(** The field at work: whitespace around a text is stripped, a text of
    whitespace only is blank, and the length is counted in characters, not
    in bytes. *)
Example CharField_at_work :
  strip "  hi  " = "hi"
  /\ CharField "comment" 256 "   " = [("comment", "blank")]
  /\ List.length (literal "é") = 1%nat
  /\ CharField "comment" 256 (repeat 233%N 256) = []
  /\ CharField "comment" 256 (repeat 233%N 257) = [("comment", "max_length")]
  /\ CharField "comment" 256 [97%N; 0%N]
     = [("comment", "null_characters_not_allowed")].
Proof. repeat split. Qed.

(** What [strip] returns has no whitespace at either end, so stripping it
    again changes nothing. *)
Lemma lstrip_head (s : text) :
  match lstrip s with
  | [] => True
  | c :: _ => isspace c = false
  end.
Proof.
  induction s as [| c s IH]; simpl; [exact I |].
  destruct (isspace c) eqn:E; [exact IH | exact E].
Qed.

Lemma lstrip_fixed (s : text) :
  match s with
  | [] => True
  | c :: _ => isspace c = false
  end ->
  lstrip s = s.
Proof.
  destruct s as [| c s]; simpl; [reflexivity |].
  intros ->. reflexivity.
Qed.

Lemma lstrip_snoc (s : text) (c : N) :
  isspace c = false -> lstrip (s ++ [c]) = lstrip s ++ [c].
Proof.
  intros Hc. induction s as [| d s IH]; simpl.
  - rewrite Hc. reflexivity.
  - destruct (isspace d); [exact IH | reflexivity].
Qed.

Lemma rstrip_cons (c : N) (s : text) :
  isspace c = false -> rstrip (c :: s) = c :: rstrip s.
Proof.
  intros Hc. unfold rstrip. simpl rev.
  rewrite (lstrip_snoc _ _ Hc), rev_app_distr. reflexivity.
Qed.

Lemma rstrip_fixed (s : text) :
  match rev s with
  | [] => True
  | c :: _ => isspace c = false
  end ->
  rstrip s = s.
Proof.
  intros H. unfold rstrip. rewrite (lstrip_fixed _ H). apply rev_involutive.
Qed.

Lemma strip_strip (s : text) : strip (strip s) = strip s.
Proof.
  unfold strip.
  pose proof (lstrip_head s) as Hhead.
  destruct (lstrip s) as [| c u] eqn:E.
  - reflexivity.
  - rewrite (rstrip_cons _ _ Hhead).
    rewrite (lstrip_fixed (c :: rstrip u) Hhead).
    rewrite <- (rstrip_cons _ _ Hhead).
    apply rstrip_fixed.
    unfold rstrip. rewrite rev_involutive. apply lstrip_head.
Qed.

(** ** Fixtures *)

(** One post, number 1, of user 1, created at 0 and expiring at 10, under
    the topic tech. *)
Definition the_post : Post := mkPost 1%nat "P" "hello" 1%nat 0 10.

Definition one_post_db : Database :=
  mkDatabase (map fst Topic.TYPES) [the_post] [(1%nat, "tech")] [] [].

(** ** C1: the expiry gate of ratings and comments *)

(** C1 as stated is false: at the very instant of expiry ([now] equal to the
    expiry date 10 of the post) a rating by an eligible user and a comment
    are both accepted and stored, with no time left. *)
Lemma C1_accepted_at_expiry :
  Post_objects_get one_post_db 1%nat = ok the_post
  /\ expiry_date the_post = 10
  /\ RatingViewSet.create one_post_db 2%nat 1%nat (Some "LIKE") 10 10
     = ok (insert_rating one_post_db (mkRating 1%nat 2%nat 1%nat LIKE 0),
           mkRating 1%nat 2%nat 1%nat LIKE 0)
  /\ CommentViewSet.create one_post_db 2%nat 1%nat "hi" 10 10
     = ok (insert_comment one_post_db (mkComment 1%nat 2%nat 1%nat "hi" 0),
           mkComment 1%nat 2%nat 1%nat "hi" 0).
Proof. repeat split. Qed.

(** C1, amended: on an existing post, a rating by a user other than the
    owner (with a valid value) and a comment whose text the field accepts
    (once stripped of surrounding whitespace it is not empty, has at most
    256 characters and holds no null or surrogate character) fail with the
    "expired" error when the expiry date is strictly before the clock read
    by validation; when the clock is at or before the expiry date they
    succeed, the rating provided the user has not rated the post yet, and
    the comment is stored with the stripped text.  At the instant of expiry
    itself the call is accepted. *)
Theorem C1_expiry_gate db post_pk post user now_valid now_save :
  Post_objects_get db post_pk = ok post ->
  (forall data value,
      RatingSerializer.to_internal_value data = ok value ->
      user <> owner post ->
      (expiry_date post < now_valid ->
       RatingViewSet.create db user post_pk data now_valid now_save
       = raise expired) /\
      (now_valid <= expiry_date post ->
       filter_user user (rating_set db post) = [] ->
       RatingViewSet.create db user post_pk data now_valid now_save
       = ok (insert_rating db (new_rating db user post value now_save),
             new_rating db user post value now_save))) /\
  (forall text,
      ~ bad_text 256 text ->
      (expiry_date post < now_valid ->
       CommentViewSet.create db user post_pk text now_valid now_save
       = raise expired) /\
      (now_valid <= expiry_date post ->
       CommentViewSet.create db user post_pk text now_valid now_save
       = ok (insert_comment db (new_comment db user post (strip text) now_save),
             new_comment db user post (strip text) now_save))).
Proof.
  intros Hp. split.
  - intros data value Hv Hu.
    rewrite (rating_create_found _ _ _ _ _ now_valid now_save _ Hv Hp).
    apply Nat.eqb_neq in Hu. rewrite Hu.
    split.
    + intros Hlt. apply Z.ltb_lt in Hlt. rewrite Hlt. reflexivity.
    + intros Hle Hnone. apply Z.ltb_ge in Hle. rewrite Hle, Hnone. reflexivity.
  - intros text Hgood.
    rewrite (comment_create_found _ _ _ _ now_valid now_save _
               (CharField_accepts "comment" 256 text Hgood) Hp).
    split.
    + intros Hlt. apply Z.ltb_lt in Hlt. rewrite Hlt. reflexivity.
    + intros Hle. apply Z.ltb_ge in Hle. rewrite Hle. reflexivity.
Qed.

Lemma C1_expiry_gate_witness :
  RatingViewSet.create one_post_db 2%nat 1%nat (Some "DISLIKE") 10 11
  = ok (insert_rating one_post_db
          (new_rating one_post_db 2%nat the_post (Some DISLIKE) 11),
        new_rating one_post_db 2%nat the_post (Some DISLIKE) 11)
  /\ CommentViewSet.create one_post_db 1%nat 1%nat "late" 11 11 = raise expired.
Proof.
  pose proof (C1_expiry_gate one_post_db 1%nat the_post 2%nat 10 11 eq_refl) as R.
  pose proof (C1_expiry_gate one_post_db 1%nat the_post 1%nat 11 11 eq_refl) as C.
  split.
  - apply (proj1 R (Some "DISLIKE") (Some DISLIKE) eq_refl).
    + discriminate.
    + simpl; lia.
    + reflexivity.
  - apply (proj2 C "late" (CharField_good "comment" 256 "late" eq_refl)).
    simpl; lia.
Defined.

(** ** C6: the status of a post and the status filter *)

(** C6 as stated is false: at the instant of expiry ([now] equal to the
    expiry date, so not [now < expiry]) the post is still reported Live, and
    the live filter still returns it. *)
Lemma C6_live_at_expiry :
  expiry_date the_post = 10
  /\ PostSerializer.get_status the_post 10 = "Live"
  /\ PostViewSet.get_queryset (B := ties_in_order) one_post_db "tech"
       (Some "live") None 10 = [the_post]
  /\ PostViewSet.get_queryset (B := ties_in_order) one_post_db "tech"
       (Some "expired") None 10 = [].
Proof. repeat split. Qed.

(** C6, amended: the status depends on the post and the clock only; it is
    Live exactly when the clock is at or before the expiry date and Expired
    exactly when the expiry date is strictly before the clock, so at the
    instant of expiry the post is Live.  The status filter keeps exactly the
    posts of the topic whose status, so defined, is the one asked for. *)
Theorem C6_status {B : Backend} (db : Database) (topic_pk : Topic) (now : datetime) :
  (forall p, PostSerializer.get_status p now = PostSerializer.LIVE
             <-> now <= expiry_date p) /\
  (forall p, PostSerializer.get_status p now = PostSerializer.EXPIRED
             <-> expiry_date p < now) /\
  PostViewSet.get_queryset db topic_pk (Some "live") None now
  = filter (fun p => String.eqb (PostSerializer.get_status p now) PostSerializer.LIVE)
           (PostViewSet.get_queryset db topic_pk None None now) /\
  PostViewSet.get_queryset db topic_pk (Some "expired") None now
  = filter (fun p => String.eqb (PostSerializer.get_status p now) PostSerializer.EXPIRED)
           (PostViewSet.get_queryset db topic_pk None None now).
Proof.
  unfold PostSerializer.get_status.
  repeat split.
  - destruct (Z.ltb_spec (expiry_date p) now); [discriminate | lia].
  - destruct (Z.ltb_spec (expiry_date p) now); [lia | reflexivity].
  - destruct (Z.ltb_spec (expiry_date p) now); [lia | discriminate].
  - destruct (Z.ltb_spec (expiry_date p) now); [reflexivity | lia].
  - unfold PostViewSet.get_queryset. simpl.
    apply filter_ext. intros p.
    rewrite Z.geb_leb.
    destruct (Z.ltb_spec (expiry_date p) now);
      destruct (Z.leb_spec now (expiry_date p)); try lia; reflexivity.
  - unfold PostViewSet.get_queryset. simpl.
    apply filter_ext. intros p.
    destruct (expiry_date p <? now); reflexivity.
Qed.

(** ** C5: the order of the checks of a rating request *)

Lemma Post_objects_get_cases db post_pk :
  Post_objects_get db post_pk = raise DoesNotExist
  \/ exists post, Post_objects_get db post_pk = ok post.
Proof.
  unfold Post_objects_get.
  destruct (find _ _) as [p |]; [right; exists p | left]; reflexivity.
Qed.

(** C5: a rating request with a well-formed value is checked in a fixed
    order, and the first check that fails decides the error: the post must
    exist; then the requester must not be the owner; then the post must not
    be expired; then the requester must not have rated it already.  So the
    owner gets the self-rating error whatever the clock and whatever ratings
    exist, an expired post gives "expired" to a non-owner whatever ratings
    exist, and only a request that passes all four is stored. *)
Theorem C5_rating_check_order db user post_pk data value now_valid now_save :
  RatingSerializer.to_internal_value data = ok value ->
  let outcome := RatingViewSet.create db user post_pk data now_valid now_save in
  (Post_objects_get db post_pk = raise DoesNotExist ->
   outcome = raise DoesNotExist) /\
  (forall post,
      Post_objects_get db post_pk = ok post ->
      (user = owner post -> outcome = raise self_rating) /\
      (user <> owner post -> expiry_date post < now_valid ->
       outcome = raise expired) /\
      (user <> owner post -> now_valid <= expiry_date post ->
       filter_user user (rating_set db post) <> [] ->
       outcome = raise already_rated) /\
      (user <> owner post -> now_valid <= expiry_date post ->
       filter_user user (rating_set db post) = [] ->
       outcome = ok (insert_rating db (new_rating db user post value now_save),
                     new_rating db user post value now_save))).
Proof.
  intros Hv outcome. subst outcome. split.
  - intros Hp. unfold RatingViewSet.create, RatingSerializer.validate.
    rewrite Hv, bind_ok, Hp. reflexivity.
  - intros post Hp.
    rewrite (rating_create_found _ _ _ _ _ now_valid now_save _ Hv Hp).
    repeat split.
    + intros ->. rewrite Nat.eqb_refl. reflexivity.
    + intros Hu Hlt. apply Nat.eqb_neq in Hu. apply Z.ltb_lt in Hlt.
      rewrite Hu, Hlt. reflexivity.
    + intros Hu Hle Hsome. apply Nat.eqb_neq in Hu. apply Z.ltb_ge in Hle.
      rewrite Hu, Hle.
      destruct (count _ =? 0) eqn:E; [| reflexivity].
      apply count_zero_nil in E. contradiction.
    + intros Hu Hle Hnone. apply Nat.eqb_neq in Hu. apply Z.ltb_ge in Hle.
      rewrite Hu, Hle, Hnone. reflexivity.
Qed.

(** The post of the fixture, already rated by user 1 (its owner) and by
    user 2. *)
Definition rated_db : Database :=
  mkDatabase (map fst Topic.TYPES) [the_post] [(1%nat, "tech")]
             [mkRating 1%nat 1%nat 1%nat LIKE 5; mkRating 2%nat 2%nat 1%nat LIKE 4] [].

Lemma C5_rating_check_order_witness :
  RatingViewSet.create rated_db 1%nat 1%nat (Some "LIKE") 20 20 = raise self_rating
  /\ RatingViewSet.create rated_db 2%nat 1%nat (Some "LIKE") 20 20 = raise expired
  /\ RatingViewSet.create rated_db 2%nat 1%nat (Some "LIKE") 7 7 = raise already_rated
  /\ RatingViewSet.create rated_db 2%nat 9%nat (Some "LIKE") 7 7 = raise DoesNotExist.
Proof.
  pose proof (fun user post_pk now =>
                C5_rating_check_order rated_db user post_pk (Some "LIKE")
                  (Some LIKE) now now eq_refl) as O.
  cbv zeta in O.
  split; [| split; [| split]].
  - apply (proj2 (O 1%nat 1%nat 20) the_post eq_refl). reflexivity.
  - apply (proj2 (O 2%nat 1%nat 20) the_post eq_refl); [discriminate | simpl; lia].
  - apply (proj2 (O 2%nat 1%nat 7) the_post eq_refl);
      [discriminate | simpl; lia | discriminate].
  - apply (proj1 (O 2%nat 9%nat 7)). reflexivity.
Defined.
++++++++
Task brief: Scan the records above for the lines holding "isspace c = false -> lstrip" and "(** ** Fixtures *)". Transcribe those two and every line between them word for word, and no others.

Task result:
  isspace c = false -> lstrip (s ++ [c]) = lstrip s ++ [c].
Proof.
  intros Hc. induction s as [| d s IH]; simpl.
  - rewrite Hc. reflexivity.
  - destruct (isspace d); [exact IH | reflexivity].
Qed.

Lemma rstrip_cons (c : N) (s : text) :
  isspace c = false -> rstrip (c :: s) = c :: rstrip s.
Proof.
  intros Hc. unfold rstrip. simpl rev.
  rewrite (lstrip_snoc _ _ Hc), rev_app_distr. reflexivity.
Qed.

Lemma rstrip_fixed (s : text) :
  match rev s with
  | [] => True
  | c :: _ => isspace c = false
  end ->
  rstrip s = s.
Proof.
  intros H. unfold rstrip. rewrite (lstrip_fixed _ H). apply rev_involutive.
Qed.

Lemma strip_strip (s : text) : strip (strip s) = strip s.
Proof.
  unfold strip.
  pose proof (lstrip_head s) as Hhead.
  destruct (lstrip s) as [| c u] eqn:E.
  - reflexivity.
  - rewrite (rstrip_cons _ _ Hhead).
    rewrite (lstrip_fixed (c :: rstrip u) Hhead).
    rewrite <- (rstrip_cons _ _ Hhead).
    apply rstrip_fixed.
    unfold rstrip. rewrite rev_involutive. apply lstrip_head.
Qed.

(** ** Fixtures *)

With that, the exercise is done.